The GOP anti-abortion plank

August 22nd, 2012 in Opinion Times

Whether or not he steps down from his Senate race in Missouri, Rep. Todd Akin's absurd anti-abortion notion that women can somehow "shut down" their body against pregnancy in cases of "legitimate" rape suggests the mindset of Republicans who would ban abortion entirely. That group includes the members of the Republicans' presidential convention platform committee. They voted Tuesday, with little debate, to renew the platform plank calling for a constitutional amendment banning abortion for any reason. Period.

Never mind the general exemptions of rape, incest or risk to the life of the mother that GOP politicians generally say they would allow when they're out stumping for votes on an anti-abortion platform.

Given the power to defeat a Senate filibuster against them, in fact, most Republican incumbents in the House of Representatives would vote again to approve legislation seeking such a no-exemptions constitutional amendment. They made that clear last year when a heavy majority of their members approved a legislative attempt to amend what's known as the Hyde Amendment as they debated the No Taxpayer Funding for Abortion Act (H.R.3).

They ultimately approved the H.R.3 bill, but only after proponents of a more restrictive bill lost their battle to restrict the definition of rape under the Hyde Amendment to "forcible rape." Many of those who sought that new definition mainly wanted an anti-abortion amendment that allowed no exemptions. That extremist view, a mirror of the platform committee's no-exception anti-abortion plank, couldn't hold support in a full House vote. But both initiatives still underscore just how rigid and inhumane the GOP extremists would make the party if given free rein.

Their argument over whether to recast the Hyde Amendment -- which since 1976 has allowed exemptions for federal funding for abortion in cases involving rape, incest and the health of the mother -- centered on limiting the rape and incest exemptions to "forcible" rape. In that debate -- and as Akin has since sought through a redefinition of "legitimate" rape -- they made, and continue to make, a flurry of irrational arguments.

They generally contend that abortion exemptions under the Hyde Amendment should not be allowed for pregnancies from statutory rape, or from rape perpetrated through the use of date-rape drugs, alcohol, threats and coercion. Rape without a brutal struggle, they essentially argue, is not really rape.

Several Republican House members also groused that allowing exemptions for statutory rape of underage females, or rape of women through coercion or drug-induced impairment, might allow females of any age to later claim that consensual sex was actually rape.
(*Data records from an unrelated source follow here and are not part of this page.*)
(** * git-super: the OAuth/SSO authentication subsystem

    A shallow embedding of
      - lib/auth/oauth-flows.mjs      (DeviceCodeFlow.pollForToken),
      - lib/auth/credential-store.mjs (CredentialStore),
      - lib/auth/token-manager.mjs    (TokenManager),
      - lib/auth/auth-strategy.mjs    (OAuthAuthStrategy),
    followed by the properties stated about them.

    Conventions.
    - What the code receives from outside is an explicit argument: the
      replies to its HTTP requests, the clock, the bytes of
      [randomBytes], the state of the file system and of the keychain.
    - An exception is an [Error] object; it is represented by its
      message.  A promise that rejects is [Rejected message].
    - An [async] method is written in state-passing style and runs
      without interruption, except [TokenManager.refreshToken] and
      [_doRefresh], whose interleavings matter: they are coroutines
      over their [await] points, run by a step function under any
      schedule.
    - The files are ES modules and call [require], which node defines
      for CommonJS modules only: in the program as node runs it every
      call of [require] throws a ReferenceError.  A runner that
      evaluates the modules in a scope of its own can define it; the
      tests of the repository that write and read credentials pass
      only where it is defined.  Whether [require] is defined is part
      of the machine.
    - [writeFileSync] succeeds; directories and file modes are not
      modelled. *)

From stdpp Require Import gmap strings list fin_maps pretty.
From Stdlib Require Import ZArith Lia.
From Stdlib.Strings Require Byte.

(* ===================================================================== *)
(** * JavaScript values used by the code *)
(* ===================================================================== *)

Module JS.

(** The settlement of a promise returned by an [async] function. *)
Inductive Outcome (A : Type) : Type :=
| Resolved (value : A)
| Rejected (message : string).
Arguments Resolved {A} value.
Arguments Rejected {A} message.

(** Truthiness of a string: only the empty string is falsy. *)
Definition truthy (s : string) : bool :=
  match s with
  | EmptyString => false
  | String _ _ => true
  end.

(** Truthiness of an optional string property: [undefined] is falsy. *)
Definition truthy_opt (o : option string) : bool :=
  match o with
  | Some s => truthy s
  | None => false
  end.

(** [o || d] for an optional string property. *)
Definition or_default (o : option string) (d : string) : string :=
  match o with
  | Some s => if truthy s then s else d
  | None => d
  end.

(** [o || null] for an optional string property. *)
Definition or_null (o : option string) : option string :=
  match o with
  | Some s => if truthy s then Some s else None
  | None => None
  end.

(** [String.prototype.includes]. *)
Fixpoint includes (s sub : string) : bool :=
  String.prefix sub s ||
  match s with
  | EmptyString => false
  | String _ rest => includes rest sub
  end.

End JS.

Import JS.

(* ===================================================================== *)
(** * lib/auth/oauth-flows.mjs: DeviceCodeFlow.pollForToken *)
(* ===================================================================== *)

Module DeviceCodeFlow.

(** The JSON body of a token-endpoint reply: the properties that
    [pollForToken] reads.  [None] is an absent property. *)
Record TokenResponse := {
  error : option string;
  error_description : option string;
  access_token : option string;
  refresh_token : option string;
  expires_in : option Z;
  token_type : option string;
  scope : option string;
}.

(** The object returned on success. *)
Record Tokens := {
  accessToken : option string;
  refreshToken : option string;
  expiresIn : option Z;
  tokenType : option string;
  tokens_scope : option string;
}.
(** * Telemetry correlation core of the Next.js OpenTelemetry demo

    A shallow embedding of [src/lib/telemetry] (config, tracer, metrics,
    logger, init, middleware) and of the client ingestion route
    [src/app/api/telemetry/route.ts].

    The OpenTelemetry API, pino and Next.js are external collaborators.  Their
    objects are modelled by the calls the repository makes on them: every call
    on a span, an instrument or the pino logger is appended to a journal kept
    in the world, in program order.  JavaScript values that flow through the
    code ([catch] variables, parsed JSON bodies, log contexts) are modelled by
    a small value type with the language's own rules for property reads,
    truthiness and iteration.  Numbers are integers (status codes, counts,
    clock readings); fractional numbers are outside the value type.
    Asynchronous functions are run to completion: a promise is the
    completion (fulfilled or rejected) of its body, and interleaving of
    concurrent requests is outside this development. *)

From Stdlib Require Import String Ascii List ZArith QArith Lia Bool.
From Stdlib Require Import DecimalString.
Import ListNotations.

Set Warnings "-register-all".
Local Open Scope string_scope.
Local Open Scope Z_scope.

(** ** JavaScript values *)

Inductive value : Type :=
| VUndefined
| VNull
| VBool (b : bool)
| VNum (n : Z)
| VStr (s : string)
| VArr (items : list value)
| VObj (fields : list (string * value))
| VError (name message stack : string).

(** An object literal, a span attribute set or a log context: keys in
    insertion order. *)
Definition Attributes := list (string * value).

Fixpoint obj_get (k : string) (o : Attributes) : value :=
  match o with
  | [] => VUndefined
  | (k', v) :: rest => if String.eqb k k' then v else obj_get k rest
  end.

(** [o[k] = v]: an existing key keeps its position, a new one goes last. *)
Fixpoint obj_set (k : string) (v : value) (o : Attributes) : Attributes :=
  match o with
  | [] => [(k, v)]
  | (k', v') :: rest =>
      if String.eqb k k' then (k, v) :: rest else (k', v') :: obj_set k v rest
  end.

(** [{...a, ...b}] *)
Definition obj_spread (a b : Attributes) : Attributes :=
  fold_left (fun acc kv => obj_set (fst kv) (snd kv) acc) b a.

Definition string_of_Z (n : Z) : string := NilZero.string_of_int (Z.to_int n).

Definition string_of_nat (n : nat) : string := string_of_Z (Z.of_nat n).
In their view, women's word that they were raped in circumstances where they were not documentably beaten, bound and brutalized generally could not be trusted, and do not merit an exemption for an abortion.

The root of such conjecture and mistrust of women is founded in a chauvinistic view that has long been wrongly used by males to victimize women. It also wrongly disregards the broader sentiment of Americans about abortion. Most Americans reasonably do not favor an unfettered right to abortion, but neither do they favor an absolute rule against abortions under any circumstance.

The nation's more humane centrist view is already reflected in incremental restrictions on abortion in the second and third trimesters of pregnancy. The extremist attempt to prohibit abortion in any circumstance, however, is now driving the party's agenda. Akin is hardly alone: Rep. Paul Ryan, Mitt Romney's vice presidential candidate, was an early advocate of the effort to ban abortion entirely in all circumstances. Voting for such candidates would propel their views and wrongly jeopardize the right of women to control their reproductive needs.